A Fit should be able to come up with a rough initial guess for parameters from the data. This can be more or less sophisticated, but of course the better the initial values, the faster the fit will converge, so it’s always good to give a best effort estimate here. We will resort to eye-balling the empirical MSD (exactly the methodology that bayesmsd is set to improve upon).

...
    def initial_params(self):
        e_msd = MSD(self.data) / self.d

        J = np.nanmean(np.concatenate([traj[:]**2 for traj in data],
                                      axis=0,
                                     ))
        G = np.nanmean(e_msd[1:5]/np.sqrt(np.arange(1, 5)))
        sigma2 = e_msd[1]/2

        return {
            'log(σ²)' : np.log(sigma2),
            'log(Γ)'  : np.log(G),
            'log(J)'  : np.log(J),
        }
...

Note that this implementation is not safe against any of the first 5 MSD points missing. While this is fine in most realistic situations, the library implementation adds a few additional checks here.

Prior

bayesmsd being a Bayesian method, we have to specify a prior over the parameter space. This does not have to be a normalized probability distribution, i.e. can be an improper prior. By default, Fit assumes a uniform prior over the specified parameter space:

...
    def logprior(self, params):
        return 0
...

Since we are using log parameters, this translates to a \(\frac{1}{x}\) prior over \(\sigma^2\), \(\Gamma\), and \(J\), which is appropriate for (a priori) scale free, positive parameters. Often, it is more convenient to transform the parameter space and use a uniform prior, than putting some complicated prior on the parameters.

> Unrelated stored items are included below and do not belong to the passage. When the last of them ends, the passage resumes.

Lemma free_append_m1m2 e bs : within Q (append_m1m2 e bs).
Proof. unfold append_m1m2. within_steps. Qed.
Lemma free_append_b bs : within Q (append_message_b bs).
Proof. apply free_append_m1m2. Qed.
Lemma free_append_c bs : within Q (append_message_c bs).
Proof. apply free_append_m1m2. Qed.
#[local] Hint Resolve free_append_b free_append_c : within.

Ltac free_steps :=
  repeat first
    [ within_step
    | lazymatch goal with
      | |- within (on_first _) (zoom fst _ _) => apply within_on_fst
      | |- within _ (modify _) => apply within_modify; intros; solve [auto with within nocore]
      end ].

(** ** Without sessions *)

Lemma free_transport_buffer {A} (m : SpdmM (SpdmContext * bytes) A) :
  within on_buf m → within Q (with_transport_buffer m).
Proof.
  intros Hm c r c' H. unfold with_transport_buffer in H.
  destruct (m _) as [[] [c1 b]] eqn:Hr; apply Hm in Hr; by injection H as <- <-.
Qed.
Lemma free_receive_buffer {E A} n (m : M (SpdmContext * bytes) E A) :
  within on_buf m → within Q (with_receive_buffer n m).
Proof.
  intros Hm c r c' H. unfold with_receive_buffer in H.
  destruct (m _) as [[] [c1 b]] eqn:Hr; apply Hm in Hr; by injection H as <- <-.
Qed.
Lemma free_request_buffer {A} (m : SpdmM Rsp A) : within on_rsp m → within Q (with_request_buffer m).
Proof.
  intros Hm c r c' H. unfold with_request_buffer in H.
  destruct (m _) as [[] [c1 b]] eqn:Hr; apply Hm in Hr; by injection H as <- <-.
Qed.
Lemma free_encoded m : within on_rsp m → within Q (encoded m).
Proof.
  intros Hm. unfold encoded. apply within_bind; [apply _|by apply free_request_buffer|].
  intros [] ? ? _. within_steps.
Qed.
Lemma free_send_message bs : within Q (send_message bs).
Proof.
  unfold send_message. free_steps. apply free_transport_buffer. unfold encap. free_steps.
Qed.
Lemma free_receive_with decode b :
  (∀ bs, within on_buf (decode bs)) → within Q (receive_with mode decode b).
Proof.
  intros Hd. unfold receive_with, response_timeout, shl_usize.
  free_steps; apply free_receive_buffer; first [apply free_receive|apply Hd].
Qed.
Lemma free_receive_message b : within Q (receive_message mode b).
Proof. apply free_receive_with. intros bs. unfold decap. free_steps. Qed.
Lemma free_write code payload : within on_rsp (write_response code payload).
Proof. unfold write_response. free_steps. Qed.
Lemma free_random n : within on_rsp (random_array n).
Proof. unfold random_array. free_steps. Qed.
Lemma free_version_list c : within on_rsp (version_list c).
Proof. unfold version_list. free_steps. Qed.
Lemma free_the_session id : within Q (the_session id).
Proof. unfold the_session. free_steps. Qed.
Lemma free_calc {S} (P : relation S) `{!PreOrder P} s : within P (calc_req_transcript_hash s).
Proof. unfold calc_req_transcript_hash. free_steps. Qed.
#[local] Hint Resolve free_send_message free_receive_message free_write free_random
  free_version_list free_the_session free_calc : within.
Lemma free_transcript_hash id : within Q (transcript_hash id).
Proof. unfold transcript_hash. free_steps. Qed.
Lemma free_signing {S} (P : relation S) `{!PreOrder P} z x h : within P (signing_message z x h).
Proof. by intros ??? [= <- <-]. Qed.
Lemma free_hmac_req {S} (P : relation S) `{!PreOrder P} s h :
  within P (generate_hmac_with_request_finished_key s h).
Proof. unfold generate_hmac_with_request_finished_key. free_steps. Qed.
Lemma free_hmac_rsp {S} (P : relation S) `{!PreOrder P} s h d :
  within P (verify_hmac_with_response_finished_key s h d).
Proof. unfold verify_hmac_with_response_finished_key. free_steps. Qed.
#[local] Hint Resolve free_transcript_hash free_signing free_hmac_req free_hmac_rsp : within.
Lemma free_finish_signature s : within Q (generate_finish_req_signature s).
Proof. unfold generate_finish_req_signature. free_steps. Qed.
Lemma free_encode_key_exchange q slot t : within on_rsp (encode_spdm_key_exchange q slot t).
Proof. unfold encode_spdm_key_exchange. free_steps. Qed.
Lemma free_encode_psk_exchange q t h : within on_rsp (encode_spdm_psk_exchange q t h).
Proof. unfold encode_spdm_psk_exchange. free_steps. Qed.
Lemma free_payload {A} (codec : SpdmContext → SpdmCodec A) rd :
  within Q (RequesterContext.read_payload codec rd).
Proof. unfold RequesterContext.read_payload. free_steps. Qed.
Lemma free_invalid {A} : within Q (invalid_field (A:=A)).
Proof. apply within_throw, _. Qed.
Lemma free_consumed {E} bs rd : within Q (consumed (E:=E) bs rd).
Proof. unfold consumed. free_steps. Qed.
Lemma free_verify_transcript slot z x h sg : within Q (verify_transcript slot z x h sg).
Proof. unfold verify_transcript, peer_certificates. free_steps. Qed.
Lemma free_digest_of o : within Q (RequesterContext.transcript_digest o).
Proof. unfold RequesterContext.transcript_digest. free_steps. Qed.
#[local] Hint Resolve within_selected_version free_finish_signature free_encode_key_exchange
  free_encode_psk_exchange free_payload free_invalid free_consumed free_verify_transcript
  free_digest_of : within.
Lemma free_record_b id sent received rd : within Q (record_b id sent received rd).
Proof. unfold record_b. free_steps. Qed.
Lemma free_need_summary t : within Q (need_summary_hash t).
Proof. unfold need_summary_hash. free_steps. Qed.
Lemma free_reset_none code : within Q (reset_buffers code None).
Proof.
  apply within_modify. intros c. unfold reset_buffer_via_request_code, reset_message_m.
  apply (free_same R Q); case_decide; destruct code; try reflexivity; by destruct (_ <? _).
Qed.
#[local] Hint Resolve free_record_b free_need_summary free_reset_none : within.
(* ===== verification/ReqAuth.v ===== *)
(** What the requester has verified when a request succeeds: CHALLENGE and signed
    GET_MEASUREMENTS return only when the signature of the responder is over the transcript up
    to it, and a key exchange only when, besides, the responder has proved the handshake keys. *)

From Stdlib Require Import RelationClasses.
From S2P Require Import Prelude Config Codec Status Algo Protocol Crypto KeySchedule Buffers Session Context SpdmCodec Opaque MsgNegotiate MsgAuth MsgSession Message Endpoint Responder Within RspConnect RspSession RspFrame RspInv RspEst Requester ReqConnect ReqSession ReqFrame.
Import RequesterContext.

(** ** Early returns *)

Lemma throw_never {S E A} (e : E) : never_ok (throw (S:=S) (A:=A) e).
Proof. by intros s a s'. Qed.
Lemma then_never {S E A B} (m : M S E A) (e : E) : never_ok (m;; throw (A:=B) e).
Proof. intros s a s' H. unfold bind in H. by destruct (m s) as [[] ?]. Qed.
#[export] Hint Resolve throw_never then_never : within.

(** [attempt] of a computation of which the failure is turned into another error. *)
Lemma attempt_ok {S E E' A B} (m : M S E A) (k : E + A → M S E' B) s b s' :
  bind (attempt m) k s = (Ok b, s') →
  ∃ o s1, m s = (o, s1) ∧
    match o with Ok a => k (inr a) s1 | Err e => k (inl e) s1 | Panic => (Panic, s1) end = (Ok b, s').
Proof. unfold bind, attempt. destruct (m s) as [[a|e|] s1]; intros H; eauto. Qed.
Lemma ack_request_read t id ack_id n rest :
  is_u8 id → is_u8 ack_id → enum_wf 8 AckPayloadType_get_u8 AckPayloadType_from_u8 t →
  t ≠ Absent → t ≠ ReqSlotNumber →
  read_response_ack n (ack_bytes id ack_id t ++ rest) q = (Ok (Some (id, rest)), q).
Proof.
  intros Hid Hack Ht Ha Hr. pose proof (ack_wf id ack_id t Hid Hack Ht) as Hwf. acknowledged Hwf.
  destruct t; try done.
  all: erewrite bind_step; [reflexivity|]; rewrite app_assoc; apply sub_slice_tail;
    [done|by rewrite length_app].
Qed.
Lemma ack_absent_read id ack_id n rest :
  is_u8 id → is_u8 ack_id →
  read_response_ack n (ack_bytes id ack_id Absent ++ rest) q =
  (if (n =? ENCAPSULATED_RESPONSE_ACK_HEADER_SIZE)%nat then Ok None else Err SPDM_STATUS_INVALID_MSG_SIZE, q).
Proof.
  intros Hid Hack. pose proof (ack_wf id ack_id Absent Hid Hack ltac:(done)) as Hwf. acknowledged Hwf.
  by destruct (n =? _)%nat.
Qed.
Definition slot_used : SpdmContext :=
  q <| runtime_info ::= λ r, r <| local_used_cert_chain_slot_id := 0 |> |>.
Lemma ack_slot_read id ack_id n rest :
  is_u8 id → is_u8 ack_id →
  read_response_ack n (ack_bytes id ack_id ReqSlotNumber ++ 0 :: rest) q =
  if (n =? ENCAPSULATED_RESPONSE_ACK_HEADER_SIZE + 1)%nat then (Ok None, slot_used)
  else (Err SPDM_STATUS_INVALID_MSG_SIZE, q).
Proof.
  intros Hid Hack. pose proof (ack_wf id ack_id ReqSlotNumber Hid Hack ltac:(done)) as Hwf. acknowledged Hwf.
  destruct (n =? _)%nat; [|done]. assert (is_u8 0) as H0 by done.
  erewrite bind_step.
  2: unfold map_err, resume; rewrite (read_ok (c:=u8_codec) 0 H0 _ rest); [reflexivity|].
  { reflexivity. }
  apply Reader_input_advance, (Reader_input_advance (Reader_init _) ack_header). done.
Qed.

Summary: full implementation

Collecting all the bits from the previous paragraphs, here is the full implementation of TwoLocusRouseFit. Note that the library implementation in bayesmsd.lib.TwoLocusRouseFit adds a few bells and whistles to this, most notably dimensionally independent parameters. Still, the below should provide a good baseline for implementing your own fits.

[1]:
import numpy as np
from scipy.special import erfc

import bayesmsd
from noctiluca.analysis import MSD

class TwoLocusRouseFit(bayesmsd.Fit):
    def __init__(self, data, motion_blur_f=0):
        super().__init__(data)
        self.motion_blur_f = motion_blur_f

        self.ss_order = 0

        self.parameters = {
            'log(σ²)' : bayesmsd.Parameter(bounds=(-np.inf, np.inf)),
            'log(Γ)'  : bayesmsd.Parameter(bounds=(-np.inf, np.inf)),
            'log(J)'  : bayesmsd.Parameter(bounds=(-np.inf, np.inf)),
            'log(τ)'  : bayesmsd.Parameter(bounds=(-np.inf, np.inf)),
        }

        self.parameters['log(τ)'].fix_to = TwoLocusRouseFit.fix_tau

        self.constraints = []

    @staticmethod
    def fix_tau(params):
        return 2*(params['log(J)']-params['log(Γ)']) - np.log(np.pi)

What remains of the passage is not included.